Advancing the meat industry with machine learning: A study of progress, challenges, and potential
DOI:
https://doi.org/10.55002/mr.5.2.113Keywords:
Machine Learning, Supervised Learning, Meat Quality, Food SafetyAbstract
The integration of machine learning (ML) in the meat industry is reshaping traditional practices by introducing data-driven approaches to improve product quality, operational efficiency, safety, and sustainability. This comprehensive overview explores the application of key ML techniques including supervised learning, unsupervised learning, reinforcement learning, and deep learning in various domains such as meat quality assessment, supply chain optimization, adulteration detection, automated processing, and consumer behavior analysis. As ML algorithms become increasingly sophisticated and accessible, their ability to process large datasets from imaging systems, sensors, and chemical analyses enables the detection of complex patterns and the automation of critical decisions. While the benefits of ML in the meat industry are substantial, the adoption of these technologies is not without challenges. Issues such as data availability, high computational requirements, integration with legacy systems, and the need for standardized regulations pose significant barriers.
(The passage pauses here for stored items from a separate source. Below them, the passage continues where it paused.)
(* ===== verification/Client.v ===== *)
(** * The demo client: src/cmd/eipc-client/main.go

    The client from its authentication request to its heartbeat, one
    definition from each [Receive] to the next, and the session of a client
    and a server connected by the two directions of one connection.  The
    theorem runs the two against each other. *)

From S2P Require Import Prelude Time Float64 Utf8 Json Frame Transport Sha256 Replay Message Codec Endpoint Router Fmt.
From S2P Require Import Capability Auth AuditLog ServiceRegistry FloatText Events Server.
Local Open Scope string_scope.
Local Open Scope list_scope.
Local Open Scope Z_scope.

(** ** The client *)

Definition clientService : string := "nia.min".

(** Where the client stands; [Fatal] is [log.Fatalf]. *)
Inductive clientPhase :=
  | AwaitChallenge
  | AwaitResult
  | AwaitAck (sessionToken : string)
  | Done (sessionToken : string) (ack : AckEvent)
  | Fatal (err : error).

Record Client := MkClientState { cl_endpoint : ClientEndpoint; cl_at : clientPhase }.

Definition fatal (format : string) (e : ClientEndpoint) (err : error) : Client :=
  MkClientState e (Fatal (Wrapf format err [])).

Section Client.
Context {C : Type} `{Channel C}.

(** Step 1: the authentication request.  [c2s] and [s2c] are the directions
    to the server and from it. *)
Definition clientStart (sharedSecret : list byte) (now : Time) (c2s : C) : Client * C :=
  let endpoint := NewClientEndpoint sharedSecret "" in
  match Marshal (MkAuthRequest clientService) with
  | Err err => (fatal "marshal auth request: %w" endpoint err, c2s)
  | Ok authPayload =>
      match ClientEndpoint_Send (MkMessage ProtocolVersion TypeAuth clientService (UTC now) "" "" 0 "" authPayload)
              (endpoint, c2s) with
      | (Err err, (e, c2s)) => (fatal "send auth request: %w" e err, c2s)
      | (Ok _, (e, c2s)) => (MkClientState e AwaitChallenge, c2s)
      end
  end.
Nonetheless, ongoing technological advancements particularly in the realms of IoT, big data, and predictive analytics are paving the way for more efficient disease prevention strategies, enhanced food safety, and reduced environmental impact. This paper highlights the current state, challenges, and future trends of machine learning applications in the meat industry. It emphasizes the potential of ML to build a more intelligent, transparent, and sustainable meat production ecosystem, ultimately aligning industry practices with modern consumer expectations and global food safety standards.